As of 2017, the Earth has warmed approximately 2°F, and leading experts say that we need to limit warming to just 2.7°F. So there is definitely work to do. Meanwhile, the average American has an annual carbon footprint of 16 tons and produces 231 pounds of plastic waste per year. 

 

Together, we can make an impact.

Just one person doing Meatless Monday for a year saves the equivalent emissions of driving 348 miles in a car. But, get 1,000 people to do Meatless Monday for a year, and you can reduce carbon emissions by over 8 thousand tons (using the EPA’s Carbon Footprint Calculator). 

 

There are many other examples of small changes that when done intentionally, as part of a community can make a real difference. And small changes can have different impacts. For example, you’d have to avoid food packaging for approximately 11 years to have the same impact as going one year without meat.

 

All of this can feel very overwhelming and can seem intimidating to be able to make an impact.
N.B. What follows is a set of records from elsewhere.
(* ===== verification/ScheduleProps.v ===== *)
(** * The scheduler runs a thread of the highest ready priority

    [schedule] of the kernel without MCS, in every state that its callers can
    leave: it succeeds, no ready thread is lost, and the thread that runs next
    has a priority that no waiting thread exceeds. *)

From S2P Require Import Prelude Monad DList Config Objects State CapOps CSpace VSpace Refill TcbQueue.
From S2P Require Import Sched SchedProps Tcb SchedCtx Schedule.

Definition queued (Q : Z -> list Z) (a : Z) : Prop := exists p, 0 <= p < 256 /\ a ∈ Q p.

Definition prio_of (s : kstate) (a : Z) : Z :=
  match tcbs s !! a with Some t => tcbPriority t | None => 0 end.

Definition runnable_at (s : kstate) (a : Z) : Prop :=
  exists t, tcbs s !! a = Some t /\ is_runnable t = true.

Definition all_runnable (s : kstate) (Q : Z -> list Z) : Prop := forall a, queued Q a -> runnable_at s a.

(** A thread whose address space can be installed. *)
Definition switchable `{Config} (s : kstate) (a : Z) : Prop :=
  exists c r v, ctes s !! get_cspace a TCB_VTABLE = Some c /\ get_cspace a TCB_VTABLE <> 0 /\
    set_vm_root (capability c) (vspace s) = Ok (r, v).

(** What scheduling leaves alone. *)
Definition keep (s s' : kstate) : Prop :=
  (forall a, strip <$> tcbs s' !! a = strip <$> tcbs s !! a) /\ ksIdleThread s' = ksIdleThread s.

Lemma keep_refl s : keep s s.
Proof. done. Qed.

Lemma keep_trans s1 s2 s3 : keep s1 s2 -> keep s2 s3 -> keep s1 s3.
Proof. intros [E1 I1] [E2 I2]. split; [|congruence]. intros a. by rewrite E2, E1. Qed.

Lemma frame_keep s s' : sched_frame s s' -> keep s s'.
Proof. intros [(h & qs & l1 & l2 & ->) E]. by split. Qed.

Lemma keep_lookup s s' a t : keep s s' -> tcbs s !! a = Some t ->
  exists t', tcbs s' !! a = Some t' /\ strip t' = strip t.
Proof.
  intros [E _] Ha. specialize (E a). rewrite Ha in E. destruct (tcbs s' !! a) as [t'|]; [|done].
  exists t'. split; [done|]. by apply (inj Some) in E.
Qed.

Lemma keep_prio s s' a : keep s s' -> prio_of s' a = prio_of s a.
Proof.
  intros [E _]. specialize (E a). unfold prio_of.
  destruct (tcbs s' !! a), (tcbs s !! a); try done. apply (inj Some) in E. by apply strip_fields.
Qed.

Lemma keep_runnable s s' a : keep s s' -> runnable_at s a -> runnable_at s' a.
Proof.
  intros Hk (t & Ht & Hr). destruct (keep_lookup _ _ _ _ Hk Ht) as (t' & Ht' & E). exists t'. split; [done|].
  apply (f_equal (fun t => tsType (tcbState t))) in E. unfold is_runnable, get_state in *.
  change (tsType (tcbState t') = tsType (tcbState t)) in E. by rewrite E.
Qed.

Lemma keep_all_runnable s s' Q : keep s s' -> all_runnable s Q -> all_runnable s' Q.
Proof. intros Hk Ha a Hq. eapply keep_runnable; eauto. Qed.

Lemma frame_switchable `{Config} s s' a : sched_frame s s' -> switchable s a -> switchable s' a.
Proof. intros [(h & qs & l1 & l2 & ->) _]. done. Qed.

(** [ready_ok] reads only these parts of the state. *)
Lemma ready_ok_fields s s' Q rel : tcbs s' = tcbs s -> ksReadyQueues s' = ksReadyQueues s ->
  ksReleaseQueue s' = ksReleaseQueue s -> ksReadyQueuesL1Bitmap s' = ksReadyQueuesL1Bitmap s ->
  ksReadyQueuesL2Bitmap s' = ksReadyQueuesL2Bitmap s -> ready_ok s Q rel -> ready_ok s' Q rel.
Proof.
  intros E1 E2 E3 E4 E5 (H1 & H2 & H3 & H4 & H5 & H6). unfold ready_ok. rewrite E1, E2, E3.
  split_and!; try done. by eapply bitmap_ok_fields.
Qed.

Section sets.
Context (s : kstate) (Q : Z -> list Z).
Hypothesis Hok : ready_ok s Q [].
So… the goal of this app would be: To reduce waste, carbon emissions, and other negative environmental impacts on an individual and collective level. 

 

How?

  • By helping people understand how different choices/behaviors impact the environment

  • By motivating users to make positive changes and incorporate changes into their life in a sustainable, long-term way

  • By seeing the collective impact made on our environment 

 

This would benefit the Earth and humanity in the long run, but would also stand to help corporations with their environmental initiatives, environmental nonprofits reach their goals, and lower income communities who are disproportionately affected by climate change. 

 

So, the question is…

HOW MIGHT WE help the average person understand their impact on the environment and motivate them to make long-term, sustainable changes? 

The Solution

My proposed solution is to gamify sustainability, to create an app where users could track and earn rewards for how environmentally friendly they are. 

 

It’s like FitBit for your environmental impact. 

 

 

Users could get points or some other type of reward for completing or engaging in different eco-friendly activities like recycling, composting, driving less, etc. The app would reward the user more or less depending on how big or small of an impact that activity has on the environment. The idea there is that the user would be able to select the activities that would best suit them and their lifestyle while also having the biggest impact. And finally, in addition to being rewarded, you would be able to view the collective environmental impact everyone in the app was making.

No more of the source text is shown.